Task directions »
Please copy, exactly as they appear below, the lines from the one containing "Lemma memberOf_respects members" through the one containing "assert (forallb (fun key => existsb".

○ ○ ○ ○ ○ ○ ○

Definition classifyTargetSourcePath (value : jsval F) : sampler_res (option classified) :=
  path ← pathValue value; Ok (classifyNormalizedTargetSourcePath path).
End values.

(** ** Time *)

(** A reading is a time, exact in nanoseconds, or fails: the function throws or
    returns no finite number. *)
Inductive clock_reading := ClockFailed | ClockAt (nanoseconds : Z).
Definition TargetSamplerClock : Type := nat -> clock_reading.

(** Code that reads the clock; the state is the number of readings taken. *)
Definition sampling (A : Type) : Type := nat -> sampler_res (A * nat).

#[export] Instance sampling_mret : MRet sampling := fun _ a k => Ok (a, k).
#[export] Instance sampling_mbind : MBind sampling := fun A B f m k =>
  match m k with Ok (a, k') => f a k' | Err e => Err e end.

Definition untimed {A} (m : sampler_res A) : sampling A := fun k => a ← m; Ok (a, k).

Definition readClock (clock : TargetSamplerClock) : sampling Z := fun k =>
  match clock k with
  | ClockAt now => Ok (now, S k)
  | ClockFailed => Err invalidOptions
  end.

Definition checkDeadline (clock : TargetSamplerClock) (deadline : Z) : sampling unit :=
  now ← readClock clock;
  untimed (ensure (negb (deadline <? now)%Z) deadlineExceeded).

(** A loop over the entries of a list that checks the deadline at every 1024th. *)
Fixpoint timedLoop {A T} (clock : TargetSamplerClock) (deadline : Z) (f : T -> A -> sampler_res T) (index : nat)
    (st : T) (l : list A) : sampling T :=
  match l with
  | [] => mret st
  | x :: r =>
      _ ← (if (index mod 1024 =? 0)%nat then checkDeadline clock deadline else mret tt);
      st' ← untimed (f st x);
      timedLoop clock deadline f (S index) st' r
  end.

(** ** Options *)

Definition LIMIT_KEYS : list jstring :=
  [ #"exhaustiveSourceFileLimit"; #"maximumActivationFacts"; #"maximumCriticalPaths"; #"maximumDurationMs";
    #"maximumPathTextBytes"; #"maximumPaths"; #"maximumRulesPerPath"; #"maximumSamples";
    #"maximumWorkspaceBoundaries"].
(* ===== verification/TargetReading.v ===== *)
(** Theorems about the reading of the sampler's input
    (packages/resolver/src/target-sampler.ts): what each loop computes, and that
    no reader depends on the order of an array or of a record's fields. *)
From S2P Require Import Prelude JsString OrderedMap Unicode Identifiers JsValue RepositoryPath ActivationAlgebra ImportDag TargetSampler.

(** ** Rearranged values

    The same value up to the order of the elements of its arrays and of the
    fields of its records, at any depth. *)
Section rearranged.
Context {F : Type}.
Implicit Types v : jsval F.

Inductive rearranged : jsval F -> jsval F -> Prop :=
| rearranged_same v : rearranged v v
| rearranged_array dense l k l' :
    Forall2 rearranged l k -> k ≡ₚ l' -> rearranged (JArr dense l) (JArr dense l')
| rearranged_record fs ks fs' :
    Forall2 (fun a b => a.1 = b.1 /\ rearranged a.2 b.2) fs ks -> ks ≡ₚ fs' -> rearranged (JRec fs) (JRec fs').

(** Rearranging can be undone. *)
Lemma Forall2_Permutation_back {A} (R : A -> A -> Prop) l k l' :
  Forall2 R k l -> k ≡ₚ l' -> exists m, Forall2 R l' m /\ m ≡ₚ l.
Proof. intros Hf Hp. destruct (Permutation_Forall2 Hp Hf) as (m & Hm & Hf'). by exists m. Qed.

Lemma rearranged_sym v v' : rearranged v v' -> rearranged v' v.
Proof.
  revert v v'. fix IH 3. intros _ _ [v|dense l k l' Hf Hp|fs ks fs' Hf Hp].
  - apply rearranged_same.
  - assert (Forall2 rearranged k l) as Hf'.
    { clear Hp. induction Hf as [|x y l k Hxy Hf IHf]; constructor; [by apply IH|exact IHf]. }
    destruct (Forall2_Permutation_back _ _ _ _ Hf' Hp) as (m & Hm & Hml). by eapply rearranged_array.
  - assert (Forall2 (fun a b => a.1 = b.1 /\ rearranged a.2 b.2) ks fs) as Hf'.
    { clear Hp. induction Hf as [|x y l k [Hk Hxy] Hf IHf]; constructor; [split; [by symmetry|by apply IH]|exact IHf]. }
    destruct (Forall2_Permutation_back _ _ _ _ Hf' Hp) as (m & Hm & Hml). by eapply rearranged_record.
Qed.

(** A reader whose result does not depend on the arrangement. *)
Definition respects {A} (r : jsval F -> sampler_res A) : Prop :=
  forall v v' a, rearranged v v' -> r v = Ok a -> r v' = Ok a.

Ltac scalar := intros v v' a Hr; destruct v; try discriminate; inversion Hr; subst; auto.

Lemma pathValue_respects : respects pathValue.
Proof. scalar. Qed.
Lemma rootValue_respects : respects rootValue.
Proof. scalar. Qed.
Lemma boundedText_respects n : respects (fun v => boundedText v n).
Proof. scalar. Qed.
Lemma oneOf_respects {A} name (l : list A) : respects (oneOf name l).
Proof. scalar. Qed.

Lemma memberOf_respects members v v' : rearranged v v' -> memberOf members v = true -> memberOf members v' = true.
Proof. destruct v; try discriminate. by inversion 1; subst. Qed.

(** ** Records *)

Lemma field_value_get (fields : list (jstring * jsval F)) key :
  field_value fields key = default JUndefined (map_get key fields).
Proof. induction fields as [|[k v] fields IH]; cbn; [done|]. by destruct (jeqb k key). Qed.

(** A list that contains as many distinct texts as it has entries has no duplicate. *)
Lemma NoDup_of_keys (keys l : list jstring) :
  NoDup keys -> keys ⊆ l -> length l = length keys -> NoDup l.
Proof.
  intros Hk Hsub Hlen. assert (Hp : keys ≡ₚ l).
  { apply submseteq_length_Permutation; [by apply NoDup_submseteq|lia]. }
  by rewrite <- Hp.
Qed.

Lemma record_Ok v keys fs : NoDup keys -> record v keys = Ok fs ->
  v = JRec fs /\ NoDup (map fst fs) /\ map fst fs ≡ₚ keys.
Proof.
  intros Hk Hr. destruct v; try discriminate. unfold record in Hr. res_inv. bool_prop. subst fs.
  apply Nat.eqb_eq in H. rename fields into fs. rewrite forallb_elem in Hv0.
  assert (Hsub : keys ⊆ map fst fs).
  { intros k Hin%Hv0. unfold map_has in Hin. apply map_get_keys. by destruct (map_get k fs). }
  assert (Hlen : length (map fst fs) = length keys) by (by rewrite length_map).
  split_and!; [done|by eapply NoDup_of_keys|].
  symmetry. apply submseteq_length_Permutation; [by apply NoDup_submseteq|lia].
Qed.

Lemma record_perm (fs fs' : list (jstring * jsval F)) keys : map fst fs ≡ₚ map fst fs' -> record (JRec fs) keys = Ok fs ->
  record (JRec fs') keys = Ok fs'.
Proof.
  intros Hp Hr. unfold record in *. res_inv. bool_prop. unfold keys_of in *.
  assert (length fs = length fs') as <- by (rewrite <- !(length_map fst), Hp; done).
  rewrite forallb_elem in H0, Hv0. rewrite H.
  assert (forallb (fun key => existsb (jeqb key) keys) (map fst fs') = true) as ->.
  { apply forallb_elem. intros k Hin. apply H0. by rewrite Hp. }
  assert (forallb (fun key => map_has key fs') keys = true) as ->; [|done].
  apply forallb_elem. intros k Hin%Hv0. unfold map_has in *.
  destruct (map_get k fs') eqn:He; [done|]. apply map_get_None in He. rewrite <- Hp in He.
  apply map_get_None in He. by rewrite He in Hin.
Qed.

Lemma record_respects v v' keys fs : NoDup keys -> rearranged v v' -> record v keys = Ok fs ->
  exists fs', record v' keys = Ok fs' /\ forall key, rearranged (property fs key) (property fs' key).
Proof.
  intros Hk Hr Hv. destruct (record_Ok _ _ _ Hk Hv) as (-> & Hd & _).
  inversion Hr as [|?|fs0 ks fs' Hf Hp]; subst; [eexists; split; [done|]; intros; apply rearranged_same|].
  assert (Hkeys : map fst fs = map fst ks).
  { clear -Hf. induction Hf as [|a b fs ks [Hab _] _ IH]; cbn; congruence. }
  exists fs'. split.
  { eapply record_perm; [|done]. by rewrite Hkeys, (Permutation_map fst Hp). }
  intros key. unfold property. rewrite !field_value_get, <- (map_get_perm ks fs') by (done || by rewrite <- Hkeys).
  clear -Hf. induction Hf as [|[k a] [k' b] fs ks [Hab Hr] _ IH]; cbn in *; [apply rearranged_same|].
  subst k'. by destruct (jeqb k key).
Qed.

(** ** Arrays *)

Lemma denseArray_respects v v' n l : rearranged v v' -> denseArray v n = Ok l ->
  exists k l', Forall2 rearranged l k /\ k ≡ₚ l' /\ denseArray v' n = Ok l'.
Proof.
  intros Hr Hv. destruct v as [| | | | | | |dense items| |]; try discriminate. unfold denseArray in Hv. res_inv. subst l.
  inversion Hr as [|? ? k l' Hf Hp|]; subst.
  - exists items, items. split_and!; [|done|cbn; by rewrite Hv0].
    apply Forall2_same_length_lookup_2; [done|]. intros i x y Hx Hy. simplify_eq. apply rearranged_same.
  - exists k, l'. split_and!; [done..|]. cbn.
    replace (length l') with (length items); [by rewrite Hv0|].
    rewrite (Forall2_length _ _ _ Hf). by rewrite Hp.
Qed.

Lemma rmapM_Permutation {E A B} (f : A -> res E B) l l' ys : l ≡ₚ l' -> rmapM f l = Ok ys ->
  exists ys', rmapM f l' = Ok ys' /\ ys ≡ₚ ys'.
Proof.
  intros Hp. revert ys. induction Hp as [|x l l' Hp IH|x y l|l1 l2 l3 Hp1 IH1 Hp2 IH2]; intros ys Hy.
  - by exists ys.
  - cbn in *. apply bind_Ok in Hy as (y & Hx & (zs & Hzs & [= <-])%bind_Ok).
    destruct (IH _ Hzs) as (ys' & -> & Hq). rewrite Hx. cbn. eexists. split; [done|]. by constructor.
  - cbn in *. apply bind_Ok in Hy as (b & Hb & (zs & (a & Ha & (ws & Hws & [= <-])%bind_Ok)%bind_Ok & [= <-])%bind_Ok).
    rewrite Ha. cbn. rewrite Hb. cbn. rewrite Hws. cbn. eexists. split; [done|]. constructor.
  - destruct (IH1 _ Hy) as (ys2 & Hy2 & Hq2). destruct (IH2 _ Hy2) as (ys3 & Hy3 & Hq3). exists ys3.
    split; [done|]. by rewrite Hq2.
Qed.

(** Reading the elements one by one yields the same results in another order. *)
Lemma rmapM_respects {A} (r : jsval F -> sampler_res A) l k l' ys :
  respects r -> Forall2 rearranged l k -> k ≡ₚ l' -> rmapM r l = Ok ys ->
  exists ys', rmapM r l' = Ok ys' /\ ys ≡ₚ ys'.
Proof.
  intros Hr Hf Hp Hy. apply (rmapM_Permutation r k); [done|]. clear Hp l'.
  revert ys Hy. induction Hf as [|x y l k Hxy Hf IH]; intros ys Hy; [done|]. cbn in *.
  apply bind_Ok in Hy as (b & Hb & (zs & Hzs & [= <-])%bind_Ok).
  rewrite (Hr _ _ _ Hxy Hb). cbn. by rewrite (IH _ Hzs).
Qed.

Lemma array_respects {A} (r : jsval F -> sampler_res A) v v' n l ys :
  respects r -> rearranged v v' -> denseArray v n = Ok l -> rmapM r l = Ok ys ->
  exists l' ys', denseArray v' n = Ok l' /\ length l = length l' /\ rmapM r l' = Ok ys' /\ ys ≡ₚ ys'.
Proof.
  intros Hr Hv Hl Hy. destruct (denseArray_respects _ _ _ _ Hv Hl) as (k & l' & Hf & Hp & Hl').
  destruct (rmapM_respects r _ _ _ _ Hr Hf Hp Hy) as (ys' & Hy' & Hq).
  exists l', ys'. split_and!; try done. by rewrite (Forall2_length _ _ _ Hf), Hp.
Qed.
(** *** Readers of the fields of a record *)

Definition same_fields (fs fs' : list (jstring * jsval F)) : Prop :=
  forall key, rearranged (property fs key) (property fs' key).

Definition fieldwise {A} (body : list (jstring * jsval F) -> sampler_res A) : Prop :=
  forall fs fs' a, same_fields fs fs' -> body fs = Ok a -> body fs' = Ok a.

Lemma fieldwise_bind {A B} (m : list (jstring * jsval F) -> sampler_res A) (f : A -> list (jstring * jsval F) -> sampler_res B) :
  fieldwise m -> (forall a, fieldwise (f a)) -> fieldwise (fun fs => m fs ≫= fun a => f a fs).
Proof.
  intros Hm Hf fs fs' b Hs (a & Ha & Hb)%bind_Ok. rewrite (Hm _ _ _ Hs Ha). exact (Hf a _ _ _ Hs Hb).
Qed.

Lemma fieldwise_const {A} (m : sampler_res A) : fieldwise (fun _ => m).
Proof. by intros fs fs' a _. Qed.

Lemma fieldwise_property {A} (r : jsval F -> sampler_res A) key : respects r -> fieldwise (fun fs => r (property fs key)).
Proof. intros Hr fs fs' a Hs. apply Hr, Hs. Qed.

Lemma fieldwise_test (test : jsval F -> bool) key e :
  (forall v v', rearranged v v' -> test v = true -> test v' = true) ->
  fieldwise (fun fs => ensure (test (property fs key)) e).
Proof. intros Ht fs fs' [] Hs Hv%ensure_Ok. apply ensure_Ok. exact (Ht _ _ (Hs key) Hv). Qed.

Lemma respects_record {A} keys (body : list (jstring * jsval F) -> sampler_res A) :
  NoDup keys -> fieldwise body -> respects (fun v => record v keys ≫= body).
Proof.
  intros Hk Hb v v' a Hr (fs & Hfs & Ha)%bind_Ok.
  destruct (record_respects v v' _ _ Hk Hr Hfs) as (fs' & -> & Hs). exact (Hb _ _ _ Hs Ha).
Qed.

(** Reading an array as a set of results. *)
Lemma respects_array {A B} (r : jsval F -> sampler_res A) n (f : list A -> sampler_res B) :
  respects r -> (forall l l' b, l ≡ₚ l' -> f l = Ok b -> f l' = Ok b) ->
  respects (fun v => l ← denseArray v n; ys ← rmapM r l; f ys).
Proof.
  intros Hr Hf v v' b Hv (l & Hl & (ys & Hy & Hb)%bind_Ok)%bind_Ok.
  destruct (array_respects r v v' n l ys Hr Hv Hl Hy) as (l' & ys' & -> & _ & Hy' & Hp).
  cbn [mbind res_mbind]. rewrite Hy'. cbn [mbind res_mbind]. by apply (Hf ys).
Qed.
End rearranged.

(** ** The loops

    Each round reads a value, then updates the state with what it read. *)

Lemma foldM_split {E A B C} (f : A -> B -> res E A) (read : B -> res E C) (step : A -> C -> res E A) l st st' :
  (forall st x st', f st x = Ok st' <-> exists c, read x = Ok c /\ step st c = Ok st') ->
  foldM f st l = Ok st' <-> exists cs, rmapM read l = Ok cs /\ foldM step st cs = Ok st'.
Proof.
  intros Hf. revert st. induction l as [|x l IH]; intros st; cbn.
  { split; [intros; by exists []|]. by intros (cs & [= <-] & Hc). }
  rewrite bind_Ok. split.
  - intros (st1 & (c & Hc & Hs)%Hf & (cs & Hcs & Hst)%IH). exists (c :: cs). rewrite Hc, Hcs. cbn. by rewrite Hs.
  - intros (cs' & (c & Hc & (cs & Hcs & [= <-])%bind_Ok)%bind_Ok & (st1 & Hs & Hst)%bind_Ok).
    exists st1. split; [apply Hf; eauto|]. apply IH. eauto.
Qed.

Ltac distinct_texts := apply (bool_decide_eq_true_1 _); vm_compute; reflexivity.

(** Two chains of the same binds, nested differently. *)
Ltac same_binds :=
  repeat match goal with
  | |- ?m ≫= _ = _ => destruct m; cbn [mbind res_mbind]; [|done]
  end; try done.

(** A path with the facts observed at it. *)
Abbreviation observation := (jstring * list TargetActivationFact)%type.

Section loops.
Context {F : Type} (limits : TargetSamplerLimits).

(** *** Paths *)

Definition addText (st : list jstring * N) (path : jstring) : sampler_res (list jstring * N) :=
  _ ← ensure (st.2 + textBytes path <=? maximumPathTextBytes limits)%N resourceLimit;
  Ok (st.1 ++ [path], (st.2 + textBytes path)%N).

○ ○ ○ ○ ○ ○ ○

Response box »
Lemma memberOf_respects members v v' : rearranged v v' -> memberOf members v = true -> memberOf members v' = true.
Proof. destruct v; try discriminate. by inversion 1; subst. Qed.

(** ** Records *)

Lemma field_value_get (fields : list (jstring * jsval F)) key :
  field_value fields key = default JUndefined (map_get key fields).
Proof. induction fields as [|[k v] fields IH]; cbn; [done|]. by destruct (jeqb k key). Qed.

(** A list that contains as many distinct texts as it has entries has no duplicate. *)
Lemma NoDup_of_keys (keys l : list jstring) :
  NoDup keys -> keys ⊆ l -> length l = length keys -> NoDup l.
Proof.
  intros Hk Hsub Hlen. assert (Hp : keys ≡ₚ l).
  { apply submseteq_length_Permutation; [by apply NoDup_submseteq|lia]. }
  by rewrite <- Hp.
Qed.

Lemma record_Ok v keys fs : NoDup keys -> record v keys = Ok fs ->
  v = JRec fs /\ NoDup (map fst fs) /\ map fst fs ≡ₚ keys.
Proof.
  intros Hk Hr. destruct v; try discriminate. unfold record in Hr. res_inv. bool_prop. subst fs.
  apply Nat.eqb_eq in H. rename fields into fs. rewrite forallb_elem in Hv0.
  assert (Hsub : keys ⊆ map fst fs).
  { intros k Hin%Hv0. unfold map_has in Hin. apply map_get_keys. by destruct (map_get k fs). }
  assert (Hlen : length (map fst fs) = length keys) by (by rewrite length_map).
  split_and!; [done|by eapply NoDup_of_keys|].
  symmetry. apply submseteq_length_Permutation; [by apply NoDup_submseteq|lia].
Qed.

Lemma record_perm (fs fs' : list (jstring * jsval F)) keys : map fst fs ≡ₚ map fst fs' -> record (JRec fs) keys = Ok fs ->
  record (JRec fs') keys = Ok fs'.
Proof.
  intros Hp Hr. unfold record in *. res_inv. bool_prop. unfold keys_of in *.
  assert (length fs = length fs') as <- by (rewrite <- !(length_map fst), Hp; done).
  rewrite forallb_elem in H0, Hv0. rewrite H.
  assert (forallb (fun key => existsb (jeqb key) keys) (map fst fs') = true) as ->.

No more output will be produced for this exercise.